WHAT TO PRODUCE> Go through the records below line by line. Count the lines with "longest" and give the count alone.
[THE INPUT Boundary: Start]
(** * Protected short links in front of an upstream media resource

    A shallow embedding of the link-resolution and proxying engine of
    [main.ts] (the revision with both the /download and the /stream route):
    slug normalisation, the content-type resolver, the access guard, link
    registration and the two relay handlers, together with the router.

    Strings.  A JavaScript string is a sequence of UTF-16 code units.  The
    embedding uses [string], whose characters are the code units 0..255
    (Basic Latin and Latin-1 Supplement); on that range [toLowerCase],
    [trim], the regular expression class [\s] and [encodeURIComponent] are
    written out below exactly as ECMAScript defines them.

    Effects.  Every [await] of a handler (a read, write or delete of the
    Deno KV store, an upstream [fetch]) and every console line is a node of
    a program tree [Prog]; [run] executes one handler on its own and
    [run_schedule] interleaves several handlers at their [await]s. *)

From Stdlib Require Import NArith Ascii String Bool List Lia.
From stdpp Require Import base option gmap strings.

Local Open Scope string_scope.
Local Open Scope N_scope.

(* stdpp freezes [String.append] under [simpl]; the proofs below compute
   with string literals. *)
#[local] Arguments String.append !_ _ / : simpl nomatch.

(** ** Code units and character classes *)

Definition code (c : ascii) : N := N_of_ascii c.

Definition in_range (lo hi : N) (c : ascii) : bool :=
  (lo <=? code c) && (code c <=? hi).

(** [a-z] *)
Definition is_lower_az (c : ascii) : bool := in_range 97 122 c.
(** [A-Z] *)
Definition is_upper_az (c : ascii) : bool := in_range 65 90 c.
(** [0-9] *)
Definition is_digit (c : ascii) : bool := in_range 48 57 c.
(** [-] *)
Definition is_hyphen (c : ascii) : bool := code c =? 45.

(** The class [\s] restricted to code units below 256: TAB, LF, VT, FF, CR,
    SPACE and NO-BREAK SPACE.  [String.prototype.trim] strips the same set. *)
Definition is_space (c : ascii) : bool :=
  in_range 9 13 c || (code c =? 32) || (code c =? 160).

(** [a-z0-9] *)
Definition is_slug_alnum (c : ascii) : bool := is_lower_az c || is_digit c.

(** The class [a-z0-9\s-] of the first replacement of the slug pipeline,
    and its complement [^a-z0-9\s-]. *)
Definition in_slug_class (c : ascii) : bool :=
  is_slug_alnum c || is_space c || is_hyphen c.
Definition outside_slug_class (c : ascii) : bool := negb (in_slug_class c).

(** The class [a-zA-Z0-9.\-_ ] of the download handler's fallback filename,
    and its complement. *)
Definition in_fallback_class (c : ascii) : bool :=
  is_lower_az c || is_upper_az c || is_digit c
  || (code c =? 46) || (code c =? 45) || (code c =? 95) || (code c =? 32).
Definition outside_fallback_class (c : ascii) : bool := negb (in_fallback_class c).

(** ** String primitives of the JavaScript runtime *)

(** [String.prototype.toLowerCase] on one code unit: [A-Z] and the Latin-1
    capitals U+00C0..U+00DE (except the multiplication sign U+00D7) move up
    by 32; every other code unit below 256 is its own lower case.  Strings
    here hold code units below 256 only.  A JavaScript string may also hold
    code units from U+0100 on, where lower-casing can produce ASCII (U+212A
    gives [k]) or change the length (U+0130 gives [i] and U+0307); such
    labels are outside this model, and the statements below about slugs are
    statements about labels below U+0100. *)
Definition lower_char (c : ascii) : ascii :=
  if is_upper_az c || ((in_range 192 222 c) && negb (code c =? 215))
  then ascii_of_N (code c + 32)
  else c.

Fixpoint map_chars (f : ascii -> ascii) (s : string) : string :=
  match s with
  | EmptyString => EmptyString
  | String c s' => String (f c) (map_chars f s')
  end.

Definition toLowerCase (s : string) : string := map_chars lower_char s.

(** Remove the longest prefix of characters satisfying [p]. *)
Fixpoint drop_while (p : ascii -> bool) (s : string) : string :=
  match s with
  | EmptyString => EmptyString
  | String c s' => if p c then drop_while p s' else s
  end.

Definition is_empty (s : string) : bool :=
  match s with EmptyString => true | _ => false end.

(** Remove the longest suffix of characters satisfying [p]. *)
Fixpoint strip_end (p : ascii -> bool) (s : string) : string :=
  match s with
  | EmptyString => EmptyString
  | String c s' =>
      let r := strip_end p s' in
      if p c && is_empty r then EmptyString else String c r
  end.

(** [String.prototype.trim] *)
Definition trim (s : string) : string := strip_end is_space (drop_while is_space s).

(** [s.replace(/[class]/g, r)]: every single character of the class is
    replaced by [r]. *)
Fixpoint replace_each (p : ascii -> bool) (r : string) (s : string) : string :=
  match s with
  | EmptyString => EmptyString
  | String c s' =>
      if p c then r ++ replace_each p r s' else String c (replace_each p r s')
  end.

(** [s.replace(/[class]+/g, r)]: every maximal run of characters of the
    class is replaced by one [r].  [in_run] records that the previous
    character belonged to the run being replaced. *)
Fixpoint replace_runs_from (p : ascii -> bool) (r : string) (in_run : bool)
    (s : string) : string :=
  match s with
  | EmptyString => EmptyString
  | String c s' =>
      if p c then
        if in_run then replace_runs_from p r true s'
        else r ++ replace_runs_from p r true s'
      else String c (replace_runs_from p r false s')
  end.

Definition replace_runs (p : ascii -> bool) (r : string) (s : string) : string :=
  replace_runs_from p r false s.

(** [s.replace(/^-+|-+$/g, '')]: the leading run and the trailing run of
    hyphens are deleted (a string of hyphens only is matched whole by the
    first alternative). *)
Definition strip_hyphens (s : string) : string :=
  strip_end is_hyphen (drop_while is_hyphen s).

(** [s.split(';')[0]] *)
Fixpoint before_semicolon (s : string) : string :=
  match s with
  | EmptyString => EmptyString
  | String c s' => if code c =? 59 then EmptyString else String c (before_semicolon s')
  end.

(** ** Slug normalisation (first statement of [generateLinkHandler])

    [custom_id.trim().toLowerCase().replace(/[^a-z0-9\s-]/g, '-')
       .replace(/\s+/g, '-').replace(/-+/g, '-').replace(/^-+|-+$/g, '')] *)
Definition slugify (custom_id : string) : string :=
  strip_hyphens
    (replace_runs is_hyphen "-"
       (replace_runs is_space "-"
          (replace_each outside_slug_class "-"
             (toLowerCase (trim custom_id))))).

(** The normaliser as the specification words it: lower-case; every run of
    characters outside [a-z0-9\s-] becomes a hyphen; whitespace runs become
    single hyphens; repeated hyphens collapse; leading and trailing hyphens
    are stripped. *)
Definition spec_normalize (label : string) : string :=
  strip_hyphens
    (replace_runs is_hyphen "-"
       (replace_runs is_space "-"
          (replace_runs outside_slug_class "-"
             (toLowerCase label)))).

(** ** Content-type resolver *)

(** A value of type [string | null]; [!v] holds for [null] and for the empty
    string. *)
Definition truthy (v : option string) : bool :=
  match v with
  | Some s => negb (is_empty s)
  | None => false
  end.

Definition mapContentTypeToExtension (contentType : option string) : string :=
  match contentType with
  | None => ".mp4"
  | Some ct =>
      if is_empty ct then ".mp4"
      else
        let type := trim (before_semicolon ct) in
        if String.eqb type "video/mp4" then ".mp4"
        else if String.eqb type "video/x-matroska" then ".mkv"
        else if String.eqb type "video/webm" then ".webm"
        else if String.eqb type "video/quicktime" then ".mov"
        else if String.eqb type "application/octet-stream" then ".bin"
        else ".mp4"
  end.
[THE INPUT Boundary: End]
[THE INPUT Boundary: Start]
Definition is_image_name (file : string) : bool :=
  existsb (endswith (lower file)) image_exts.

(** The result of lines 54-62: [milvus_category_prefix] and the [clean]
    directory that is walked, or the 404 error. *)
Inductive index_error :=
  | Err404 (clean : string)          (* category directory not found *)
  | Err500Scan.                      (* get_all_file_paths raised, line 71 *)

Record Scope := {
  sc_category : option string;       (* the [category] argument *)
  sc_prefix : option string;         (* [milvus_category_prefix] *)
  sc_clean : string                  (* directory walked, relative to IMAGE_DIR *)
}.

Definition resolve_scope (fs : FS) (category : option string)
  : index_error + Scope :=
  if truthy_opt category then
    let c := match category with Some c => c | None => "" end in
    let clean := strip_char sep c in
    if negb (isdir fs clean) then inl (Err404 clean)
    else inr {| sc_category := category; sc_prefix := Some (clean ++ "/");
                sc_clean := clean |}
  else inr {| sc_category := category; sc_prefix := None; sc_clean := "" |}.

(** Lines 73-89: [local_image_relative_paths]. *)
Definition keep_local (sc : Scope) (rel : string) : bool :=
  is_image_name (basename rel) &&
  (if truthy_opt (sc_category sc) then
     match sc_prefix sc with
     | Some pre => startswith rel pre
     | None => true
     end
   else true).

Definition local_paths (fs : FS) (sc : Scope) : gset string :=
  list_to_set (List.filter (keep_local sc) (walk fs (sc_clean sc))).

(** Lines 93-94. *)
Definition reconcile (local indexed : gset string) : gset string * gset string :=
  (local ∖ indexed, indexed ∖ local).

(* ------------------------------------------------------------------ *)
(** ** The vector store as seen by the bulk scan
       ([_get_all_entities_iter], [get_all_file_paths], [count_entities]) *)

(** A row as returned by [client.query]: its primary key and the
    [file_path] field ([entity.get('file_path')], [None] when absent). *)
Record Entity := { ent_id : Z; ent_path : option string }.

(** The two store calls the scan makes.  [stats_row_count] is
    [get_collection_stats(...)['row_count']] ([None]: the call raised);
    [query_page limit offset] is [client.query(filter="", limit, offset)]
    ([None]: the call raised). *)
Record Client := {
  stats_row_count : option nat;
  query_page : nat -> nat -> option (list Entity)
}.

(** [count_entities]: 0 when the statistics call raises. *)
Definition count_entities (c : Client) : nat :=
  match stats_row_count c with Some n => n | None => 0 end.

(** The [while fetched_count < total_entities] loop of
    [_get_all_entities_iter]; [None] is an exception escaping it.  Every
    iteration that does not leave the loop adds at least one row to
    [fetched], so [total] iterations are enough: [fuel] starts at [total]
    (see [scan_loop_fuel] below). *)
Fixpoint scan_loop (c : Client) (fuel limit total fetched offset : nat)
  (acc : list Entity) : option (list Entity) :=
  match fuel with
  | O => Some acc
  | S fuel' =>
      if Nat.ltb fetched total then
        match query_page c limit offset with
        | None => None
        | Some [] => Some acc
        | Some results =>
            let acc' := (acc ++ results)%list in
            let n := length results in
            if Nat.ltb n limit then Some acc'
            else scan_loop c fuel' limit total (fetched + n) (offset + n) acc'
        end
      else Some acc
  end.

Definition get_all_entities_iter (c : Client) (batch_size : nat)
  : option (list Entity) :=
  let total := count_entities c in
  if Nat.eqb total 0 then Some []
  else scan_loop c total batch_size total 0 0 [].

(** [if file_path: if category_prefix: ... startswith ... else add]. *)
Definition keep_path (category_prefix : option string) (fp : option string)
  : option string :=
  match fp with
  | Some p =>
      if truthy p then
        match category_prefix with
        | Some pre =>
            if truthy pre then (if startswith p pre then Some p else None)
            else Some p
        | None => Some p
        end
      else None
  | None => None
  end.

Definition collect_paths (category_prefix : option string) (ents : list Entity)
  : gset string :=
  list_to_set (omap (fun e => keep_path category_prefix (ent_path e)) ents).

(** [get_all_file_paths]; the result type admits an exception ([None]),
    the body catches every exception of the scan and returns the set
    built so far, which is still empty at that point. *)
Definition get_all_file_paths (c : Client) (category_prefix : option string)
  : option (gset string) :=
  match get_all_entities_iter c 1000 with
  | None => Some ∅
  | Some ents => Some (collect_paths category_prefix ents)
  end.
[THE INPUT Boundary: End]
SOLUTION FOR THIS EXERCISE> 2